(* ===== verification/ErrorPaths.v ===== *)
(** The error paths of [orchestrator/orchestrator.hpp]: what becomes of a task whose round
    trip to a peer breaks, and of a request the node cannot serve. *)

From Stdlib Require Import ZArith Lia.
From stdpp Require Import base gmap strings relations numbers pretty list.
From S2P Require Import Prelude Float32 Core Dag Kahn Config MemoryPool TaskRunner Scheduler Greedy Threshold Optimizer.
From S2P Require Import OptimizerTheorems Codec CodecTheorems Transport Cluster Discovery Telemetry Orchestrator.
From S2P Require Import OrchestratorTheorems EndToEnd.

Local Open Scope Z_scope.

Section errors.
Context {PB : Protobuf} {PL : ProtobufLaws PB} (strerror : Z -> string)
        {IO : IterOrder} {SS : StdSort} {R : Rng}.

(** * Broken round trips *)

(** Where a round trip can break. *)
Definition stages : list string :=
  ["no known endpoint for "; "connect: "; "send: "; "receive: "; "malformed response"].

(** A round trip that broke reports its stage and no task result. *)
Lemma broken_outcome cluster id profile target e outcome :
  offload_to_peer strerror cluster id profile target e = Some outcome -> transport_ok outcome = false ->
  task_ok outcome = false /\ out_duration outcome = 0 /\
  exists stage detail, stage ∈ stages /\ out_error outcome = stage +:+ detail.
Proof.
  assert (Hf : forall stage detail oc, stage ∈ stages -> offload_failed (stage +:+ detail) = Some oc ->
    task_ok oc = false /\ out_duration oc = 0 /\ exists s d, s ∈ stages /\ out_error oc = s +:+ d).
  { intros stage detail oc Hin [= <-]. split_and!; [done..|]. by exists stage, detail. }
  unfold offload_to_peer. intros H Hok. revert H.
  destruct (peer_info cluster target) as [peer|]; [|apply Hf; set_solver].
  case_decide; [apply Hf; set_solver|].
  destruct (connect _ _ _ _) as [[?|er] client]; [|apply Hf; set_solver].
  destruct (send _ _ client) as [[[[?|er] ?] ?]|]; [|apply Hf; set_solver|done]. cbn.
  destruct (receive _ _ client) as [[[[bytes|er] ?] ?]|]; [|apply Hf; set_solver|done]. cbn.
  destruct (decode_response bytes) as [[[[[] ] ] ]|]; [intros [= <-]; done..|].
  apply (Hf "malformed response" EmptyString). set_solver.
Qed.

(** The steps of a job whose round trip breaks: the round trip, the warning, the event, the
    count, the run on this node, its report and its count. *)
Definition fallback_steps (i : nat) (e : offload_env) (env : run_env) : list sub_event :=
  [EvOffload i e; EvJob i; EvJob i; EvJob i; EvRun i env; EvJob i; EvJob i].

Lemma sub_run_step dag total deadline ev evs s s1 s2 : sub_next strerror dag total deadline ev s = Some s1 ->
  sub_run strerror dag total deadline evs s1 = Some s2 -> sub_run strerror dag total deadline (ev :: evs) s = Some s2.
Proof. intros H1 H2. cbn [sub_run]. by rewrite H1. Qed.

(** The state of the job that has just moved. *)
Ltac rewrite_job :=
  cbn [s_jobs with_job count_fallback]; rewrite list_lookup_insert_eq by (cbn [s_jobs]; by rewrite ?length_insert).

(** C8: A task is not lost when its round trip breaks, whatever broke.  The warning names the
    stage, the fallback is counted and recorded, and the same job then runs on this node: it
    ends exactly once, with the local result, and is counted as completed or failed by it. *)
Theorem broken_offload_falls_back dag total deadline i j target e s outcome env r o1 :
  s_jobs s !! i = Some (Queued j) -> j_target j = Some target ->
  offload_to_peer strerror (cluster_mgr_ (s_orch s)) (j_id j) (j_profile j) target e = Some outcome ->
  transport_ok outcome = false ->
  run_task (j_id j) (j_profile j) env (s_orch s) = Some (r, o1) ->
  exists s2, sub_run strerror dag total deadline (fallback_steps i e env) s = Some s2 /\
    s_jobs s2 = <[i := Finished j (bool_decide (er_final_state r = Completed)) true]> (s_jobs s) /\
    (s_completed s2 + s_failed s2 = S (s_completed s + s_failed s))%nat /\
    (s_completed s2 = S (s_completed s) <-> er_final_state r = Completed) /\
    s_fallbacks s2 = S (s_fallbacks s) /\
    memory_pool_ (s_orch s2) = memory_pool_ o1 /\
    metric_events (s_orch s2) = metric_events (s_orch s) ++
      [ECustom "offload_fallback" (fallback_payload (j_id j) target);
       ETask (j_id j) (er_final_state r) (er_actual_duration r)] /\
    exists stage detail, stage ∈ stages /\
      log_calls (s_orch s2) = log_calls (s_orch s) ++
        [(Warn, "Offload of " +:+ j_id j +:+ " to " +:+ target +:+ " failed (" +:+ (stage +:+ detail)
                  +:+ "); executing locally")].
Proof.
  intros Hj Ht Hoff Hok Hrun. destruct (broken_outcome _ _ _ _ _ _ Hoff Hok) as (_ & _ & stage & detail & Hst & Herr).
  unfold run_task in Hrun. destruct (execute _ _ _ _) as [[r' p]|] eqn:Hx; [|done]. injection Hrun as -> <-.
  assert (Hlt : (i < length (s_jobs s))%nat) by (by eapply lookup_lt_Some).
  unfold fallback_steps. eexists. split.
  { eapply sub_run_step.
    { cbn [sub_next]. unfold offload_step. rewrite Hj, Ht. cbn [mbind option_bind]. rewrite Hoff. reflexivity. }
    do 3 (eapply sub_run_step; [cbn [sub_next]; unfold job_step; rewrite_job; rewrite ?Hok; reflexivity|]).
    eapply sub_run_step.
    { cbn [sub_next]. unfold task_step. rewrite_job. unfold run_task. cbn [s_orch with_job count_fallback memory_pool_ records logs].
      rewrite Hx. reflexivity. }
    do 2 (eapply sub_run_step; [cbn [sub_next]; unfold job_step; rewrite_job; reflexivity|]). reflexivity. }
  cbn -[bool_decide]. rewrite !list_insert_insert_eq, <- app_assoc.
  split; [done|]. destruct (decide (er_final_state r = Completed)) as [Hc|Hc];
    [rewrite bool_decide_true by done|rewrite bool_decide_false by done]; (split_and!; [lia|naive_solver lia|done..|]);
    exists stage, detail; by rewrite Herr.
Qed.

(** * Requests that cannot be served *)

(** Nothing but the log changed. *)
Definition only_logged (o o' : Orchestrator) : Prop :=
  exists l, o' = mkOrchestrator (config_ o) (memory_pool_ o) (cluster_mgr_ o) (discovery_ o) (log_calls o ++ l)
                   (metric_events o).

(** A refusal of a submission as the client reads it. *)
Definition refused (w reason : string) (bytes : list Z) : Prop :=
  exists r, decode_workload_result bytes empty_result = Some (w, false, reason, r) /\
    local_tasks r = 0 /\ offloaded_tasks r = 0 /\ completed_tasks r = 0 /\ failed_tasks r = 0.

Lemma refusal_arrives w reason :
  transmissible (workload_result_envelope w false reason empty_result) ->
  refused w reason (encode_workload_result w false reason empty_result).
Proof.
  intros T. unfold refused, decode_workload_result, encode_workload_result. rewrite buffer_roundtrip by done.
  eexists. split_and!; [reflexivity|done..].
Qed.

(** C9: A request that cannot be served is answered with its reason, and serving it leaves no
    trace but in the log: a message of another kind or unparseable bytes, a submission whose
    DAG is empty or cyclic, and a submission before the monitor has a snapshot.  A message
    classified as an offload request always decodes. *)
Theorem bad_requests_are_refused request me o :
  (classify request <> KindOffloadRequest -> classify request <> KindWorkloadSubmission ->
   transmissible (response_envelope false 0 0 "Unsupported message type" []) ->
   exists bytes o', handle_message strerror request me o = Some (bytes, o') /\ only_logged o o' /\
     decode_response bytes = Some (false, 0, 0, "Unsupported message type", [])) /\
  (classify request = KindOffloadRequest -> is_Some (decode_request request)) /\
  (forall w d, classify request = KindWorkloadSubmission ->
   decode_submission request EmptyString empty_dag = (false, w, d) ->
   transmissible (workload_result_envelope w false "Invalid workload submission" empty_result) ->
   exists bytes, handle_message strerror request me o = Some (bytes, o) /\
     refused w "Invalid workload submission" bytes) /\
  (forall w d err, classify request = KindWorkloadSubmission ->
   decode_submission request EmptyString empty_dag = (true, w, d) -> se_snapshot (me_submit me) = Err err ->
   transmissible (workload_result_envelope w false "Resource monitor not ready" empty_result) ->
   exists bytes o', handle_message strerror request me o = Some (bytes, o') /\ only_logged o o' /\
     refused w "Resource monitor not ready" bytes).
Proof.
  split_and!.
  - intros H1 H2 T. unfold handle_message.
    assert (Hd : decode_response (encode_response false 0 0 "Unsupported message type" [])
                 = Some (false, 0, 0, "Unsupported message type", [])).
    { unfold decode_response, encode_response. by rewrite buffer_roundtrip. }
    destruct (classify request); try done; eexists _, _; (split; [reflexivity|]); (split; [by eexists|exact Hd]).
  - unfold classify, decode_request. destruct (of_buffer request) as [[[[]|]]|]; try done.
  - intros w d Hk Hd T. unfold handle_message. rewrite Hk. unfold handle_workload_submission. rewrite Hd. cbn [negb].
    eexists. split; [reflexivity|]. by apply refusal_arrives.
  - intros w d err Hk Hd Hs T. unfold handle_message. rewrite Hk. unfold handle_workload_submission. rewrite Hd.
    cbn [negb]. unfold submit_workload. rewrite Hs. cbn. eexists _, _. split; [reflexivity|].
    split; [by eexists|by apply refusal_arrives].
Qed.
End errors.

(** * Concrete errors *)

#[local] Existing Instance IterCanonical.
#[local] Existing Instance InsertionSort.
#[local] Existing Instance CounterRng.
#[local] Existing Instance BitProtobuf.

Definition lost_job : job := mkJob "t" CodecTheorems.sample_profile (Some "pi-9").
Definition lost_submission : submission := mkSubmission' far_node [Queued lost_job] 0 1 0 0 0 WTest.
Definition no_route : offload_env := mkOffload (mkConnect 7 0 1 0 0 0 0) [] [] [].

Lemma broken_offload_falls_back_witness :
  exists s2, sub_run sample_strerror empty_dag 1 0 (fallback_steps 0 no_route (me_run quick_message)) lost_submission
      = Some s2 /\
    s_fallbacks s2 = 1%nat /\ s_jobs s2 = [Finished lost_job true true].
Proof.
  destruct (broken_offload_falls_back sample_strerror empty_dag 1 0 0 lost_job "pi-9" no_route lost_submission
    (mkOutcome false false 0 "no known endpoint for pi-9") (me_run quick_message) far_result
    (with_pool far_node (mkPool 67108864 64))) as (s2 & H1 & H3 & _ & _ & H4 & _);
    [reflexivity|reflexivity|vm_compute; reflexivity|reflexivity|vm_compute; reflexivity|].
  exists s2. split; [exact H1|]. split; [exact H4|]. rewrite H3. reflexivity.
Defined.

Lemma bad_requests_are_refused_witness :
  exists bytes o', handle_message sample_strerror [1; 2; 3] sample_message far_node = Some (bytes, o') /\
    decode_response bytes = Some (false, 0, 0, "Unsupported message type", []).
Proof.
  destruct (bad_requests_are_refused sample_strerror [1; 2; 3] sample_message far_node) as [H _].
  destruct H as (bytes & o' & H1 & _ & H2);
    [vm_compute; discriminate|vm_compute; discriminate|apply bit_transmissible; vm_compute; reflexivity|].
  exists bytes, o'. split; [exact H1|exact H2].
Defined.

####

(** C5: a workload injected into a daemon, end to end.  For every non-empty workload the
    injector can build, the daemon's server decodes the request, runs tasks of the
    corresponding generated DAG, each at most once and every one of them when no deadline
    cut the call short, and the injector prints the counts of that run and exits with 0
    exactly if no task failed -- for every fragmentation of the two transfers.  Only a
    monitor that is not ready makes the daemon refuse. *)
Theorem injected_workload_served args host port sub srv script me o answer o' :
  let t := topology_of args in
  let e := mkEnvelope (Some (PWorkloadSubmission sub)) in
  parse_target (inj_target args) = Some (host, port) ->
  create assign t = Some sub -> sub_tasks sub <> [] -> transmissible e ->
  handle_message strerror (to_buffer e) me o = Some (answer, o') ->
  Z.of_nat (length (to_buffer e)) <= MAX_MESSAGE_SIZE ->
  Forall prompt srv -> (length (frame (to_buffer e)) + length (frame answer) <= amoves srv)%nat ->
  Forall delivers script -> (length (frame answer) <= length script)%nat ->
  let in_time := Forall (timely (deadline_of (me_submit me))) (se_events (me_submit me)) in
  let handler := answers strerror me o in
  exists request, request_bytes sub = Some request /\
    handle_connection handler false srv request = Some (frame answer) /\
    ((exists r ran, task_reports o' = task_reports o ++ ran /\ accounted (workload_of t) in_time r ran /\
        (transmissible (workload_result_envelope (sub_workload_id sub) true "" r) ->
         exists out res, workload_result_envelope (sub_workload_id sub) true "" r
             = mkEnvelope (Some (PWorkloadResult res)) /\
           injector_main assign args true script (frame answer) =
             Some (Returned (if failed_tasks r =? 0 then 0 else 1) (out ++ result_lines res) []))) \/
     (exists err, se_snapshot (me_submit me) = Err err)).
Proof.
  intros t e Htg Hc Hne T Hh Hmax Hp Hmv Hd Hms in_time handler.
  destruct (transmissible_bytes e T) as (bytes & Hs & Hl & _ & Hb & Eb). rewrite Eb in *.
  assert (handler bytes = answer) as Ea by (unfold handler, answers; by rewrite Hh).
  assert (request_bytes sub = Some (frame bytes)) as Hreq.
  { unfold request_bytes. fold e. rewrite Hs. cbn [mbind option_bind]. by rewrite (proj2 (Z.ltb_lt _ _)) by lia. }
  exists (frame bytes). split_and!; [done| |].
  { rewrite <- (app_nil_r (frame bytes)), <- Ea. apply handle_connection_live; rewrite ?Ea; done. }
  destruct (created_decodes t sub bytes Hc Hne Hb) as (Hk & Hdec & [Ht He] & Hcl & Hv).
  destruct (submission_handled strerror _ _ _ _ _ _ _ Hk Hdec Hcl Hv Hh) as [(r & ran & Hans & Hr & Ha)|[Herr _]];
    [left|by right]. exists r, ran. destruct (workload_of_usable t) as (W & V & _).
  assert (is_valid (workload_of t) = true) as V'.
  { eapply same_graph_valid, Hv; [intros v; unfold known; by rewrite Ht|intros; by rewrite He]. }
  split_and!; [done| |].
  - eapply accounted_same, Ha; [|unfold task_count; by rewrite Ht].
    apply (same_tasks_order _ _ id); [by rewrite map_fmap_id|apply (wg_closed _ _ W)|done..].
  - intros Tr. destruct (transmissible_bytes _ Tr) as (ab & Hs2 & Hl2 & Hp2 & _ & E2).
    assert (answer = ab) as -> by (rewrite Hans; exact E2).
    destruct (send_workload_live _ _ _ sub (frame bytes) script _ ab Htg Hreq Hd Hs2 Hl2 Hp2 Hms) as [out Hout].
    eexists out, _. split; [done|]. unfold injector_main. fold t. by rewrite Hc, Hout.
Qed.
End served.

####

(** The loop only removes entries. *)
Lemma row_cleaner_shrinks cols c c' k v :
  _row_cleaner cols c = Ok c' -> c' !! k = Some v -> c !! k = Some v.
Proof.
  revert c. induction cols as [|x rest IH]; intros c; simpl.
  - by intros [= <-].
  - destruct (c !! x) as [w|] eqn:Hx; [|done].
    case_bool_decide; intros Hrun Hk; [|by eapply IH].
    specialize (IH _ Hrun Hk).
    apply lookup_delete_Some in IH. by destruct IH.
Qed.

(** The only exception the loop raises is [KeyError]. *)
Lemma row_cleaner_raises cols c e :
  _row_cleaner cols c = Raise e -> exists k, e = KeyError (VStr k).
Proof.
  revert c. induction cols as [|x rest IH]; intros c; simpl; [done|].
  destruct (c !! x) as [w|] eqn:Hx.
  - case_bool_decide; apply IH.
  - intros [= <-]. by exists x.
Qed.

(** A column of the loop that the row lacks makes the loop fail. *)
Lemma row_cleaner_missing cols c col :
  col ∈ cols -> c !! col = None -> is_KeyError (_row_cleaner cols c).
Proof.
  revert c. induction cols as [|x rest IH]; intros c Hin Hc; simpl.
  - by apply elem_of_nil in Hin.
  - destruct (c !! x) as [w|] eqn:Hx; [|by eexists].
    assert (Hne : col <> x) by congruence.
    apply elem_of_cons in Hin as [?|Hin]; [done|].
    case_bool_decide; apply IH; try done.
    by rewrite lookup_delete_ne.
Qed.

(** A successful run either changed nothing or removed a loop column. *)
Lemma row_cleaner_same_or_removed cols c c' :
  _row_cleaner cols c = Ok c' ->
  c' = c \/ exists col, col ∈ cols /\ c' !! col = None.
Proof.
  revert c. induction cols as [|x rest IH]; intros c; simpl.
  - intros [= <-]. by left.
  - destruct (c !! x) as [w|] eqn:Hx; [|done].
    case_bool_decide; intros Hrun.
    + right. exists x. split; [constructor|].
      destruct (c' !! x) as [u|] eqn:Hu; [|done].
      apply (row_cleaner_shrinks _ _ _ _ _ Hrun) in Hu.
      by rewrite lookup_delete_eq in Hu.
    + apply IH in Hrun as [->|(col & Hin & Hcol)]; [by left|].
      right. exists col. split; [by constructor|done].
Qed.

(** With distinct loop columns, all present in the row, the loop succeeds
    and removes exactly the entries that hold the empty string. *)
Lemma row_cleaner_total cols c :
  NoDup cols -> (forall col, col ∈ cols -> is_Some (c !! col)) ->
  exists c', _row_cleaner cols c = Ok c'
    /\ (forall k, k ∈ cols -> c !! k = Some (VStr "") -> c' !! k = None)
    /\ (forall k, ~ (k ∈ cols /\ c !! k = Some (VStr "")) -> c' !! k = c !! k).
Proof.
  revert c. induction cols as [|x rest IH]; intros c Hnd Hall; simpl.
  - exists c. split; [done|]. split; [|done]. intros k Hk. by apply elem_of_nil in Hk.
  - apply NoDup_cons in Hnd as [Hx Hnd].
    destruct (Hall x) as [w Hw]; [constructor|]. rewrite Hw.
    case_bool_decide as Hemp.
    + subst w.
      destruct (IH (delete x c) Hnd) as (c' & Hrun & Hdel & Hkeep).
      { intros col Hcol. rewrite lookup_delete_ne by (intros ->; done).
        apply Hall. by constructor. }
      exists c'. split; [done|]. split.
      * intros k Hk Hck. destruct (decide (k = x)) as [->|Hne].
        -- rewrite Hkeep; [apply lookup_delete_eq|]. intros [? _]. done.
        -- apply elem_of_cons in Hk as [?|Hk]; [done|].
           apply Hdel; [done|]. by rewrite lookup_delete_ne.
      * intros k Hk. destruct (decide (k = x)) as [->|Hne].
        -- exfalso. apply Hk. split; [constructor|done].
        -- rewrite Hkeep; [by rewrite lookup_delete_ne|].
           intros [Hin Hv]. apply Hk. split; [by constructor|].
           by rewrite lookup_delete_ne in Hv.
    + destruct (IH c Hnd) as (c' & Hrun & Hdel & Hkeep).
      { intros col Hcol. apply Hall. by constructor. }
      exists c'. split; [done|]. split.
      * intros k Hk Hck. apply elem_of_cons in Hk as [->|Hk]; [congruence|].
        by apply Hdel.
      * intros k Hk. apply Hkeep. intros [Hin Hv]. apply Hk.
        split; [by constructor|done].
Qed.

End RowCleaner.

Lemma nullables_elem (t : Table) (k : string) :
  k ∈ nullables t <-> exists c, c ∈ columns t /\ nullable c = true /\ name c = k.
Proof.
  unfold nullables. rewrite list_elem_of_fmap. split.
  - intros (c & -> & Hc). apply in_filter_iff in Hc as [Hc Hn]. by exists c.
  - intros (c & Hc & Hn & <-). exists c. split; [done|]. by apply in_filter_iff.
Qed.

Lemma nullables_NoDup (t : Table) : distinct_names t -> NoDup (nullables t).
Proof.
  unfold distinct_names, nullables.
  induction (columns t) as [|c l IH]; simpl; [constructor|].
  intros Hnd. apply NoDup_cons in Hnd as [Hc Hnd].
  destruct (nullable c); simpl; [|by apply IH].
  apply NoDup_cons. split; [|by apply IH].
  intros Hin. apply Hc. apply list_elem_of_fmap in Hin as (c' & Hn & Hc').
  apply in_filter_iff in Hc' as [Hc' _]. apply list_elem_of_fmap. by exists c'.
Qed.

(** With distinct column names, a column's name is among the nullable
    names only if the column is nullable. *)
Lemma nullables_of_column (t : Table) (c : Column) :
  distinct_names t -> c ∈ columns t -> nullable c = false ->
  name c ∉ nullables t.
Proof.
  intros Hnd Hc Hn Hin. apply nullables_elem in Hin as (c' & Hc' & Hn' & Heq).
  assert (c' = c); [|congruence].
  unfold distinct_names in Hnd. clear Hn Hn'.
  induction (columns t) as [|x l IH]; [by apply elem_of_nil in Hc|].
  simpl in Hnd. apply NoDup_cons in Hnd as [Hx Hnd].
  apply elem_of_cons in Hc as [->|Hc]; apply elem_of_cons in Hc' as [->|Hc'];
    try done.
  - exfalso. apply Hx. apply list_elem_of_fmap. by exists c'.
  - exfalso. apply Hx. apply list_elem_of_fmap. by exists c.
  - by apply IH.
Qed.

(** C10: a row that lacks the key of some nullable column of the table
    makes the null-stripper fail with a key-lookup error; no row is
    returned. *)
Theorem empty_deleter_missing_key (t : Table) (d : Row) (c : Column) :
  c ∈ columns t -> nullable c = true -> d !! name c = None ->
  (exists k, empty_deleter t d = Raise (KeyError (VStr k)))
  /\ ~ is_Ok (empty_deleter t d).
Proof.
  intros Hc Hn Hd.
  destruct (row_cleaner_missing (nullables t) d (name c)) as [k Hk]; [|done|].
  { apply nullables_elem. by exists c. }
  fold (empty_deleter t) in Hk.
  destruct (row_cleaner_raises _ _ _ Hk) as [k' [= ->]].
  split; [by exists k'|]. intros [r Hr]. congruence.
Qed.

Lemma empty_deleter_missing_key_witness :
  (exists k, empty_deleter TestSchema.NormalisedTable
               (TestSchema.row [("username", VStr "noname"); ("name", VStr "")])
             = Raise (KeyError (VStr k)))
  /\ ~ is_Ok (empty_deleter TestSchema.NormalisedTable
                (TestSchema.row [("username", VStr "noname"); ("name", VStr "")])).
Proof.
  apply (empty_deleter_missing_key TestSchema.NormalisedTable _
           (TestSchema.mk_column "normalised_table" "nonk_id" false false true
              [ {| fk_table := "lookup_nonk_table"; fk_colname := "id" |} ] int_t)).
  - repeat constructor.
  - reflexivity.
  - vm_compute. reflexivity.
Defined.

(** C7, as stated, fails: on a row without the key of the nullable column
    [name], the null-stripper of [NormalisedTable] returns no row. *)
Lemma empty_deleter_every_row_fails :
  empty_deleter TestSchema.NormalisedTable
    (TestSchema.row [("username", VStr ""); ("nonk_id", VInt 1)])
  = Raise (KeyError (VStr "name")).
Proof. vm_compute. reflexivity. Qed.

####

Using the entries above, give back exactly the line containing "destruct (Hall x)", the line containing "k ∈ nullables", and every line between them, and nothing else.

    destruct (Hall x) as [w Hw]; [constructor|]. rewrite Hw.
    case_bool_decide as Hemp.
    + subst w.
      destruct (IH (delete x c) Hnd) as (c' & Hrun & Hdel & Hkeep).
      { intros col Hcol. rewrite lookup_delete_ne by (intros ->; done).
        apply Hall. by constructor. }
      exists c'. split; [done|]. split.
      * intros k Hk Hck. destruct (decide (k = x)) as [->|Hne].
        -- rewrite Hkeep; [apply lookup_delete_eq|]. intros [? _]. done.
        -- apply elem_of_cons in Hk as [?|Hk]; [done|].
           apply Hdel; [done|]. by rewrite lookup_delete_ne.
      * intros k Hk. destruct (decide (k = x)) as [->|Hne].
        -- exfalso. apply Hk. split; [constructor|done].
        -- rewrite Hkeep; [by rewrite lookup_delete_ne|].
           intros [Hin Hv]. apply Hk. split; [by constructor|].
           by rewrite lookup_delete_ne in Hv.
    + destruct (IH c Hnd) as (c' & Hrun & Hdel & Hkeep).
      { intros col Hcol. apply Hall. by constructor. }
      exists c'. split; [done|]. split.
      * intros k Hk Hck. apply elem_of_cons in Hk as [->|Hk]; [congruence|].
        by apply Hdel.
      * intros k Hk. apply Hkeep. intros [Hin Hv]. apply Hk.
        split; [by constructor|done].
Qed.

End RowCleaner.

Lemma nullables_elem (t : Table) (k : string) :
  k ∈ nullables t <-> exists c, c ∈ columns t /\ nullable c = true /\ name c = k.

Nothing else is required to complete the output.